MIAMI — Just before 11th Circuit Court Judge Rosa C. Figarola signed Marshalina Williams’ adoption papers Friday morning, the girl’s mom-to-be, Virginia Robinson, showed the judge a note that the 6-year-old had given her.

“Dear Momy,” the note read, “I love that you are my mom cause u show me a lot of care.”

Marshalina, or Marshy, as she’s called, signed the note just below a sketch she drew of Robinson, her foster-care mother for the past four years.

Thankful that this day finally arrived, Robinson’s eyes filled with tears as Figarola signed the adoption papers with a warm grin. Robinson hugged her new daughter, who was clutching a teddy bear, and exclaimed, “You’re mine! You’re mine!”

Several social workers and officials with the Florida Department of Children and Families (DCF) who watched Marshy’s adoption proceeding wiped away tears as the new mother and daughter hugged.

Marshy was one of 66 children formally adopted at a National Adoption Day ceremony that took place at the Miami Children’s Museum, at 980 Macarthur Causeway, Miami, on Friday.

“I loved her from the first time she came to my house,” said Robinson, who first started to care for Marshy as a foster child at age 2. Back then, Robinson said, she would rock the toddler in her arms before bed, certain of one thing.

“I knew she was going to be mine,” Robinson told South Florida Times. “I kept telling the case manager that she was going to be my child.”

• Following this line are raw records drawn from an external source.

(* ===== verification/EndToEnd.v ===== *)
(** * From the sender's tree to the daemon's file system

    One worker of the client sends nodes over its socket ([send_all], the
    calls of [send_datamsg] a worker makes); one connection of the daemon
    receives that stream ([serve]). When the stream is delivered in full, the
    daemon's file system holds each node under its relative path. *)

From S2P Require Import Prelude Sys Net Wire Frames Daemon Conn Tracked Meta Send.

(** [seq], the path and the node of a call of [send_datamsg]. *)
Record job := mkJob { j_seq : Z; j_path : path; j_node : nat }.

Section EndToEnd.
Context (weakly_canonical : path -> option path) (render_fn_ : RenderFn M).
Context (pad : byte * list byte) (base : path).

Fixpoint send_all (sock : Z) (jobs : list job) (t : Tracked M) : Sys (bool * Tracked M) :=
  match jobs with
  | [] => mret (true, t)
  | j :: jobs' =>
      r ← send_datamsg weakly_canonical render_fn_ pad sock (j_seq j) base (j_path j) (j_node j) t;
      if (r.1 : bool) then send_all sock jobs' r.2 else mret (false, r.2)
  end.

(** What a job stands for in a tree and a file system: the metadata of the
    node, its path relative to [base] and the contents of the file. *)
Record job_view := mkJobView { v_rel : string; v_meta : M; v_content : list byte }.

Definition view_of (fs : gmap string fnode) (t : Tracked M) (j : job) (v : job_view) : Prop :=
  (exists nd, nodes t !! j_node j = Some nd /\ meta nd = v_meta v /\ fits 64 (done_ nd)) /\
  (exists rel, relative weakly_canonical (j_path j) base = Some rel /\ rel_native rel = v_rel v) /\
  zlen (bytes_of (v_rel v)) < 2 ^ 16 /\ M_wf (v_meta v) /\ fits 32 (j_seq j) /\
  (fs !! native (j_path j) = Some (File (v_content v)) \/ m_ftype (v_meta v) <> regular).

Definition job_frame (jv : job * job_view) : frame :=
  node_frame pad (j_seq jv.1) (v_rel jv.2) (v_meta jv.2) (v_content jv.2).

(** Ticks change no metadata and keep the counters in range. *)
Lemma view_of_ticked fs t t' n d j v :
  ticked_by n d t t' -> view_of fs t j v -> view_of fs t' j v.
Proof.
  intros (nd & Hn & Hns & _) ((jd & Hj & Hm & Hf) & Hrest). split; [|done].
  rewrite Hns. destruct (decide (n = j_node j)) as [->|].
  - rewrite lookup_insert_eq. simplify_eq. eexists. split; [done|]. split; [done|]. by apply wrap_fits.
  - rewrite lookup_insert_ne by done. by exists jd.
Qed.

Lemma view_frame_wf fs t j v : zlen (pad.2) = 4 -> view_of fs t j v -> frame_wf (job_frame (j, v)).
Proof. intros Hp (_ & _ & Hl & Hm & Hs & _). by apply node_frame_wf. Qed.

Definition data_total (l : list (job * job_view)) : Z :=
  foldr (fun jv z => zlen (fr_data (job_frame jv)) + z) 0 l.

Lemma send_all_frames sock jobs views t w t' w' :
  Forall2 (view_of (w_fs w) t) jobs views -> fits 64 (sum_done t) ->
  send_all sock jobs t w = (Ret (true, t'), w') ->
  sends sock (concat (map frame_bytes (map job_frame (zip jobs views)))) w w' /\
  sum_done t' = u64 (sum_done t + data_total (zip jobs views)).
Proof.
  revert views t w. induction jobs as [|j jobs IH]; intros views t w Hv Hs Hrun.
  - inversion Hv; subst. cbn in Hrun. unfold mret, sys_ret in Hrun. simplify_eq. cbn.
    rewrite Z.add_0_r. split; [apply sends_refl|]. symmetry. by apply wrap_small.
  - inversion Hv as [|? v ? vs Hj Hvs]; subst. cbn in Hrun.
    apply bind_Ret in Hrun as ([ok t1] & w1 & E & Hrun). cbn in Hrun.
    destruct ok; [|unfold mret, sys_ret in Hrun; by simplify_eq].
    pose proof Hj as ((nd & Hn & Hm & Hd) & (rel & Hrel & Hnat) & Hl & (Hp & Hft & Hsz) & Hseq & Hfile).
    rewrite <- Hnat in Hl. rewrite <- Hm in Hfile, Hsz.
    assert (wp _ _ w) as Hsend
      by (apply (wp_send_rel render_fn_ pad sock (j_seq j) (j_path j) (rel_native rel) (meta nd)
            (j_node j) t nd (v_content v)); [done|apply Hsz|done..]).
    unfold send_datamsg in E. rewrite Hn, Hrel in E.
    apply (wp_Ret _ _ _ _ _ _ Hsend) in E as (b & d & Hb & _ & Ht & _ & Hok).
    destruct (Hok eq_refl) as [-> ->]. cbn in Ht.
    apply (IH vs) in Hrun as [Hrest Hsum].
    2:{ eapply Forall2_impl; [exact Hvs|]. intros j' v' Hv'. rewrite (sends_fs _ _ _ _ Hb).
        by eapply view_of_ticked. }
    2:{ destruct Ht as (? & _ & _ & -> & _). by apply wrap_fits. }
    destruct Ht as (? & _ & _ & Hsd & _).
    assert (job_frame (j, v) = node_frame pad (j_seq j) (rel_native rel) (meta nd) (v_content v)) as Hjf
      by (unfold job_frame; cbn; by rewrite Hm, Hnat).
    cbn [zip zip_with map concat]. unfold data_total. cbn [foldr]. rewrite Hsum, Hsd, u64_add, Hjf.
    rewrite Z.add_assoc. split; [by eapply sends_trans|done].
Qed.

(** ** The frames of the jobs *)

Lemma frame_target fs t jobs views j v :
  zlen (pad.2) = 4 -> Forall2 (view_of fs t) jobs views -> (j, v) ∈ zip jobs views ->
  frame_wf (job_frame (j, v)) /\ target_name (job_frame (j, v)) = c_str (v_rel v) /\
  target_node (job_frame (j, v)) =
    if bool_decide (m_ftype (v_meta v) = regular) then File (contents (v_meta v) (v_content v)) else Dir.
Proof.
  intros Hpad Hv (i & Hi)%list_elem_of_lookup. rewrite lookup_zip_with_Some in Hi.
  destruct Hi as (j' & v' & Hjv & Hj & Hv'). injection Hjv as <- <-.
  pose proof (Forall2_lookup_lr _ _ _ _ _ _ Hv Hj Hv') as (_ & _ & Hl & Hm & Hs & _).
  destruct (node_frame_wf pad (j_seq j) (v_rel v) (v_meta v) (v_content v)) as [Hwf Hmsg]; try done.
  split_and!; [done| |].
  - unfold target_name. cbn [fr_path job_frame node_frame]. by rewrite string_of_bytes_of.
  - unfold target_node, job_frame. cbn [fst snd]. by rewrite Hmsg.
Qed.

Lemma frames_names jobs views :
  length jobs = length views ->
  map target_name (map job_frame (zip jobs views)) = map (fun v => c_str (v_rel v)) views.
Proof.
  intros Hl. revert views Hl. induction jobs as [|j jobs IH]; intros [|v views] Hl; try done.
  cbn [map zip zip_with length] in *. f_equal; [|apply IH; lia].
  unfold target_name. cbn [fr_path job_frame node_frame]. by rewrite string_of_bytes_of.
Qed.

Lemma frames_wf fs t jobs views :
  zlen (pad.2) = 4 -> Forall2 (view_of fs t) jobs views ->
  Forall frame_wf (map job_frame (zip jobs views)).
Proof.
  intros Hpad Hv. apply Forall_fmap, Forall_forall. intros [j v] Hin.
  by eapply frame_target in Hin as (? & _).
Qed.

Lemma contents_all m c : m_ftype m = regular -> m_fsize m = zlen c -> contents m c = c.
Proof.
  intros Ht Hs. unfold contents. rewrite Ht, Hs, bool_decide_eq_true_2 by done. cbn.
  destruct (Z.ltb_spec 0 (zlen c)); [apply resize_same|]. symmetry. by apply zlen_0_nil.
Qed.

(** ** The receiving side *)

Lemma pending_nil_base x w : pending x.2 w = [] -> conn_inv x w -> base_fs x.2 w = w_fs w.
Proof.
  intros Hp [_ Hk]. unfold pending, base_fs, kind_inv in *. destruct (cs_kind x.2); try done.
  destruct Hk as (_ & _ & Hb & _). apply app_eq_nil in Hp as [Hp _]. rewrite Hp in Hb.
  pose proof (path_len_decode []). change DataMessage_size with 24 in Hb. zl.
Qed.

Lemma serve_stream k fd x w x' w' l t :
  conn_inv x w -> cs_kind x.2 = Connected -> serve k fd x w = (Ret (inl x'), w') ->
  w_trace w' = w_trace w ++ t -> received fd t = concat (map frame_bytes l) ->
  Forall frame_wf l -> w_fs w' = apply_frames (w_fs w) l.
Proof.
  intros Hi Hk Hrun Ht Hrec Hl.
  destruct (serve_parses k fd x w x' w') as (t' & Ht' & Hi' & _ & Hp & Hb & _); [done|by left|done|].
  assert (t' = t) as -> by (apply (inj (app (w_trace w))); congruence).
  unfold pending at 1 in Hp. unfold pending, base_fs at 2 in Hb. rewrite Hk in Hp, Hb.
  cbn [app] in Hp, Hb. rewrite Hrec in Hp, Hb.
  rewrite <- (app_nil_r (concat _)), parse_frames in Hp, Hb by (done || by left).
  rewrite <- (pending_nil_base x' w'); done.
Qed.

(** ** Properties *)

(** Delivery, end to end: a worker sends any number of nodes and every
    [send_datamsg] succeeds; a fresh connection of the daemon receives the
    bytes that were written, in any fragmentation. Then the daemon's file
    system is the old one with every directory created and every regular file
    holding the bytes of the sender's file, under its path relative to the
    parent of the synchronised root; other names are untouched. *)
Theorem delivery sock jobs views t w1 t' w1' tr1 k fd a client lsock w2 x' w2' tr2 :
  zlen (pad.2) = 4 ->
  Forall2 (view_of (w_fs w1) t) jobs views -> fits 64 (sum_done t) ->
  send_all sock jobs t w1 = (Ret (true, t'), w1') -> w_trace w1' = w_trace w1 ++ tr1 ->
  anon_inv a w2 -> serve k fd (a, set_fds client lsock new_conn) w2 = (Ret (inl x'), w2') ->
  w_trace w2' = w_trace w2 ++ tr2 -> received fd tr2 = written sock tr1 ->
  NoDup (map (fun v => c_str (v_rel v)) views) ->
  (forall j v, (j, v) ∈ zip jobs views -> m_ftype (v_meta v) = regular -> m_fsize (v_meta v) = zlen (v_content v) ->
     w_fs w2' !! c_str (v_rel v) = Some (File (v_content v))) /\
  (forall j v, (j, v) ∈ zip jobs views -> m_ftype (v_meta v) = directory ->
     w_fs w2' !! c_str (v_rel v) = Some Dir) /\
  (forall n, n ∉ map (fun v => c_str (v_rel v)) views -> w_fs w2' !! n = w_fs w2 !! n).
Proof.
  intros Hpad Hv Hs Hsend Ht1 Ha Hserve Ht2 Hrec Hnd.
  destruct (send_all_frames _ _ _ _ _ _ _ Hv Hs Hsend) as [(tr & Htr & _ & Hw) _].
  assert (tr = tr1) as -> by (apply (inj (app (w_trace w1))); congruence).
  set (l := map job_frame (zip jobs views)) in *.
  assert (Forall frame_wf l) as Hl by by eapply frames_wf.
  rewrite Hw in Hrec.
  rewrite (serve_stream k fd (a, set_fds client lsock new_conn) w2 x' w2' l tr2) by (done || by split).
  rewrite <- (frames_names jobs views) in Hnd |- * by by eapply Forall2_length. fold l in Hnd |- *.
  assert (forall j v, (j, v) ∈ zip jobs views -> apply_frames (w_fs w2) l !! c_str (v_rel v) =
    Some (if bool_decide (m_ftype (v_meta v) = regular)
          then File (contents (v_meta v) (v_content v)) else Dir)) as Hlook.
  { intros j v Hin. destruct (frame_target _ _ _ _ _ _ Hpad Hv Hin) as (_ & <- & <-).
    apply apply_frames_lookup; [done|]. subst l. by apply list_elem_of_fmap_2. }
  split_and!.
  - intros j v Hin Hty Hsz. rewrite (Hlook j v Hin), bool_decide_eq_true_2, contents_all; done.
  - intros j v Hin Hty. by rewrite (Hlook j v Hin), Hty.
  - intros n Hn. by apply apply_frames_other.
Qed.
End EndToEnd.

(** ** A directory and a file, sent and received *)

Module DeliveryDemo.
Definition meta_d : M := mkM "d" 493 directory 0.
Definition meta_f : M := mkM "f" 493 regular 2.
Definition tree : Tracked M :=
  mkTracked {[0%nat := mkNode true [1%nat] 0 0 None meta_d; 1%nat := mkNode true [] 0 2 (Some 0%nat) meta_f]}
    2 (mkRoot 0 0 0 0 2 false).
Definition jobs : list job := [mkJob 0 ["home"; "d"]%string 0; mkJob 0 ["home"; "d"; "f"]%string 1].
Definition views : list job_view := [mkJobView "d" meta_d []; mkJobView "d/f" meta_f (bytes_of "hi")].
Definition world : World :=
  mkWorld (full_script meta_d ++ full_script meta_f) [] {["/home/d/f"%string := File (bytes_of "hi")]} ∅.
Definition send : outcome (bool * Tracked M) * World :=
  send_all SendDemo.wc SendDemo.render SendDemo.pad ["home"%string] 7 jobs tree world.
Definition sent_tree : Tracked M := match send with (Ret (_, t), _) => t | _ => tree end.

Lemma views_ok : Forall2 (view_of SendDemo.wc ["home"%string] (w_fs world) tree) jobs views.
Proof.
  constructor; [|constructor; [|constructor]]; split_and!; try (by split); try (by eexists).
  - by right.
  - left. reflexivity.
Qed.
End DeliveryDemo.

Lemma delivery_witness :
  w_fs Demo.final.2 !! "d/f"%string = Some (File (bytes_of "hi")) /\
  w_fs Demo.final.2 !! "d"%string = Some Dir.
Proof.
  destruct (delivery SendDemo.wc SendDemo.render SendDemo.pad ["home"%string] 7 DeliveryDemo.jobs
    DeliveryDemo.views DeliveryDemo.tree DeliveryDemo.world DeliveryDemo.sent_tree
    DeliveryDemo.send.2 (w_trace DeliveryDemo.send.2) 3 9 no_anon 9 4 Demo.world Demo.final.1 Demo.final.2
    (w_trace Demo.final.2)) as (Hfile & Hdir & _).
  - reflexivity.
  - exact DeliveryDemo.views_ok.
  - by split.
  - vm_compute. reflexivity.
  - symmetry. apply app_nil_l.
  - intros n Hn. by apply elem_of_empty in Hn.
  - exact Demo.run.
  - symmetry. apply app_nil_l.
  - vm_compute. reflexivity.
  - refine (bool_decide_eq_true_1 _ _). vm_compute. reflexivity.
  - split.
    + apply (Hfile (mkJob 0 ["home"; "d"; "f"]%string 1) (mkJobView "d/f" DeliveryDemo.meta_f (bytes_of "hi")));
        [by right; left|reflexivity|reflexivity].
    + apply (Hdir (mkJob 0 ["home"; "d"]%string 0) (mkJobView "d" DeliveryDemo.meta_d []));
        [by left|reflexivity].
Defined.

Robinson, 59, lives in Miami Gardens with her daughters Ebony Robinson, 25, and Mahogany Robinson, 29. Robinson said she has been a foster parent since 2000, when she first heard about Miami-based CHARLEE Homes for Children on a TV talk show.

CHARLEE,  which stands for Children Have All Rights: Legal, Educational and Emotional, is a private, not-for-profit agency that cares for Miami-Dade County children and teenagers who have been placed in foster care due to abuse, abandonment or neglect.

Area social workers and DCF officials say there’s a growing need for black parents like Robinson in the foster care system. While the number of black adoptions fluctuates annually, social workers and DCF officials say the number of black foster parents needs to be higher to match the number of black foster care children in South Florida.


“It is important that our foster and adoptive families reflect the diversity of our community,” said Keith Ward, vice-chairman of the board of trustees of Our Kids of Miami-Dade and Monroe.

In Miami-Dade County, the number of black adoptions has dropped 42.4 percent from 2008 to 2012, according to DCF statistics. Figures show that Broward County’s black adoption rates dropped 20.3 percent during that same time

But Palm Beach saw an 11.1 percent increase during the period — from 72 adoptions between 2008 and 2009 to 80 adoptions between 2011 and 2012.

Ronald A. Mumford, an adoptions recruiter with CHARLEE Homes for Children of Miami-Dade County, said South Florida is in desperate need for “quality foster parents” who can teach black foster children about their heritage and cultural values.


“These are our kids and they are our future,” Mumford told the South Florida Times. “These kids are the victims. They’ve done nothing wrong to be put into the system. They want the same thing any other kid wants: they want to be loved and given the same opportunities as any other child.”

In his role, Mumford tries to “dispel a lot of the myths that are out there,” he said. “A lot of people still think you have to be married or own your own home or live in a certain type of neighborhood to be a foster parent or adopt a child but that’s not true. You just need the room in your heart and space in your home.”

Robinson said foster children need “the structure of love and family.” For some people, the money they receive to house and care for a foster child is the primary incentive but, Robinson said, “if you’re in it for money, that’s the wrong reason. Do it so their lives are better.”

Robinson grew up in a large family, which, she said, inspired her to become a foster parent. In 12 years, she and her two biological daughters have shared their home with at least 20 foster children and teenagers, including Marshy.

Ebony Robinson said it was usually hard for her and her sister to say goodbye to their temporary “siblings” when it was time for them to be reunited with their own families or be adopted by a new family. But “it was a very nice experience getting to know and love all of them,” she said. “We would cry when it was time for them to go but we still keep in touch.”


The sisters both said they knew that Marshy was different — that she was really special — and gave her a nickname to show it. They call her “the boo.”

And Marshy loves it. “She walks around and tells people ‘I’m the boo,’” their mother said, amused at Marshy’s sense of ownership. Robinson said she and her daughters have worked hard to help Marshy get top grades at Scott Lake Elementary and develop her interests in martial arts and music.

As a foster parent and now as an adoptive parent, “my greatest reward is making a child feel like they belong,” Robinson said. “That’s my blessing.”